Friday, August 21, 2009

Miss Manners

My first teaching assignment was a trial by fire for many reasons. First, I had six different preps, meaning that each day I taught six completely different classes: Spanish (a joke, but I had 12 hours in it and that was enough for emergency certification), English II, 7th grade English, 8th grade U.S. History, 9th grade U.S. History, and English IV. Second, I was a senior class sponsor. Third, I agreed to be the cheerleader coach when the sum of my cheerleading experience was watching that made-for-tv movie where Jane Seymour and Julie from The Love Boat tried out for the Dallas Cowboys Cheerleaders.

In addition to all my other duties, for some reason I became the unofficial etiquette adviser for the school system.

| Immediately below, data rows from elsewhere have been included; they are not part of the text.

(* ===== verification/LogSpec.v ===== *)
(** * Properties of the write-ahead log: crash safety *)

From S2P Require Import Prelude Params Memory Kalloc Block State Sched SchedSpec Quiet Dll Bio.
From S2P Require Import BioSpec Log.

(** ** Loops over [0, ..., n-1] *)

Lemma upto_S (n : nat) : upto (Z.of_nat (S n)) = upto (Z.of_nat n) ++ [Z.of_nat n].
Proof. unfold upto. by rewrite !Nat2Z.id, seq_S, fmap_app. Qed.

Lemma upto_snoc n : 0 <= n -> upto (n + 1) = upto n ++ [n].
Proof.
  intros Hn. replace n with (Z.of_nat (Z.to_nat n)) by lia.
  by rewrite Z.add_1_r, <-Nat2Z.inj_succ, upto_S.
Qed.

Lemma upto_cons n : 0 < n -> upto n = 0 :: ((fun k => k + 1) <$> upto (n - 1)).
Proof.
  intros Hn. unfold upto. replace (Z.to_nat n) with (S (Z.to_nat (n - 1))) by lia.
  cbn [seq fmap list_fmap]. f_equal. rewrite <-fmap_S_seq, <-!list_fmap_compose.
  apply list_fmap_ext. intros k x _. simpl. lia.
Qed.

Lemma wp_iter_upto {S} (P : Z -> S -> Prop) (body : Z -> M S unit) (n : Z) s
    (Q : unit -> S -> Prop) :
  0 <= n -> P 0 s ->
  (forall j s, 0 <= j < n -> P j s -> wp (body j) s (fun _ s' => P (j + 1) s')) ->
  (forall s, P n s -> Q tt s) ->
  wp (iter (upto n) body) s Q.
Proof.
  intros Hn HP Hb HQ. unfold upto.
  apply (wp_iter (fun l s => exists k, l = Z.of_nat <$> seq k (Z.to_nat n - k) /\
    (k <= Z.to_nat n)%nat /\ P (Z.of_nat k) s)).
  - intros j l s1 (k & Hl & Hk & HPk).
    destruct (Z.to_nat n - k)%nat as [|m] eqn:E; [done|]. simpl in Hl. simplify_eq.
    eapply wp_mono; [apply Hb; [lia|done]|]. intros [] s2 HP2. exists (Datatypes.S k).
    split; [|split; [lia|by rewrite Nat2Z.inj_succ]].
    f_equal. f_equal. lia.
  - intros s1 (k & Hl & Hk & HPk). apply HQ.
    destruct (Z.to_nat n - k)%nat as [|m] eqn:E; [|done].
    by replace n with (Z.of_nat k) by lia.
  - exists 0%nat. rewrite Nat.sub_0_r. split; [done|]. split; [lia|done].
Qed.

(** ** Disks and write histories *)

Definition apply_writes (ws : list (Z * block)) (D : Z -> block) : Z -> block :=
  foldl (fun D w => fupd D w.1 w.2) D ws.

Lemma apply_writes_app ws ws' D :
  apply_writes (ws ++ ws') D = apply_writes ws' (apply_writes ws D).
Proof. apply foldl_app. Qed.

Lemma apply_writes_cons n d ws D :
  apply_writes ((n, d) :: ws) D = apply_writes ws (fupd D n d).
Proof. done. Qed.

Lemma apply_writes_nil D : apply_writes [] D = D.
Proof. done. Qed.

Lemma apply_writes_other ws D b : b ∉ ws.*1 -> apply_writes ws D b = D b.
Proof.
  revert D. induction ws as [|[n d] ws IH]; intros D Hb; [done|].
  rewrite fmap_cons, not_elem_of_cons in Hb. destruct Hb as [Hn Hb].
  rewrite apply_writes_cons, IH by done. by apply fupd_ne.
Qed.

Lemma apply_writes_in ws D b i d :
  NoDup ws.*1 -> ws !! i = Some (b, d) -> apply_writes ws D b = d.
Proof.
  revert D i. induction ws as [|[n e] ws IH]; intros D i Hnd Hi; [done|].
  rewrite fmap_cons in Hnd. apply NoDup_cons in Hnd as [Hn Hnd].
  destruct i as [|i]; simpl in Hi.
  - simplify_eq. rewrite apply_writes_cons, apply_writes_other by done. apply fupd_eq.
  - rewrite apply_writes_cons. by eapply IH.
Qed.

(** The writes of the first [j] of the blocks [bs] to the places [f]. *)
Definition writes_of (f : Z -> Z) (v : Z -> block) (j : Z) : list (Z * block) :=
  (fun i => (f i, v i)) <$> upto j.

Lemma writes_of_S f v j :
  0 <= j -> writes_of f v (j + 1) = writes_of f v j ++ [(f j, v j)].
Proof.
  intros Hj. unfold writes_of. replace j with (Z.of_nat (Z.to_nat j)) by lia.
  rewrite Z.add_1_r, <-Nat2Z.inj_succ, upto_S, fmap_app. done.
Qed.

Lemma elem_of_upto i n : i ∈ upto n <-> 0 <= i < n.
Proof.
  unfold upto. rewrite list_elem_of_fmap. split.
  - intros (k & -> & Hk%elem_of_seq). lia.
  - intros. exists (Z.to_nat i). rewrite elem_of_seq. lia.
Qed.

Lemma writes_of_dom f v j b : b ∈ (writes_of f v j).*1 <-> exists i, 0 <= i < j /\ b = f i.
Proof.
  unfold writes_of. rewrite list_elem_of_fmap. split.
  - intros ([b' d] & -> & Hx). apply list_elem_of_fmap in Hx as (i & E & Hi).
    simplify_eq. exists i. split; [by apply elem_of_upto|done].
  - intros (i & Hi & ->). exists (f i, v i). split; [done|].
    apply list_elem_of_fmap. exists i. split; [done|by apply elem_of_upto].
Qed.

Lemma upto_lookup n i : 0 <= i < n -> upto n !! Z.to_nat i = Some i.
Proof.
  intros Hi. unfold upto. rewrite list_lookup_fmap, lookup_seq_lt by lia. simpl.
  f_equal. lia.
Qed.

How did this happen? I really don't know. Maybe it was the dignified way I ate my Frito Pie (For the uninitiated, this is a marvelous concoction served at every Texas high school football game that contains Fritos corn chips with chili and cheese on top. Jalapenos are optional, but in my opinion the vital finishing touch to this dish. After all, every meal needs a vegetable.) at ball games with my napkin in my lap. Perhaps it was the fact that when I had to tell the math teacher to f-off, I whispered it in hear ear rather than utter it aloud for everyone else to hear. I'm nothing if not polite, I say.

At any rate, I became the go to girl for all sorts of sticky social situations. I should mention that our school population was about 98% Caucasian, 1% African American, and 1% Hispanic. I frequently had to remind our kids when we went to football games or field trips that it was unacceptable to make comments about the ethnicity of people we might see. Most of the kids considered seeing someone of another race a novelty and did not mind pointing out at full volume, "Look over there at those black people." I know. I did the best that I could to make them understand that the real world was a much more diverse place than the county they lived in (and that some of them had never been out of).

One of our field trips was a reward trip to the Six Flags amusement park in the Dallas/Ft. Worth Metroplex. A young man got on the bus with a shirt that I deemed totally unacceptable for our trip, since I found it deliberatly racially incendiary. He argued with me, I told him he wasn't going anywhere with me in that shirt, he thought I was just uptight, and we finally compromised on a shirt that said "If you don't like rodeo . . .Buck off!"

These kids had lived such a sheltered existence that they didn't understand why there weren't any Baptists in Romeo and Juliet. When I was preparing my seniors to read The Canterbury Tales, I explained to them how Thomas a Becket had been murdered in the cathedral and mentioned something about the Cardinals who helped run the Catholic Church. They actually thought that I was talking about birds. I once made a comment about someone who had used the wrong fork meaning the wrong piece of flatware at one's own place setting, and they thought I was talking about someone who took a fork from the hand of someone else since they had never seen or heard about having more than one fork.

I did a lot of educating that had nothing to do with the content of my courses, but I certainly think I was fulfilling a need. I have to give the kids credit: they were not afraid to ask questions. I mentioned in an earlier post that our football team once played a team from an Episcopalian school. When we got off the bus, one of the football players yelled (never a reason to be discreet), "Hey, Miss, who's that dude in a dress?" I looked around for the nearest transvestite, but had to reply, "Clay, that's not a dude in a dress, he's a priest."

1 comment:

  1. LOL! You have to wonder where some of those kids are now and how they dealt with the "real world".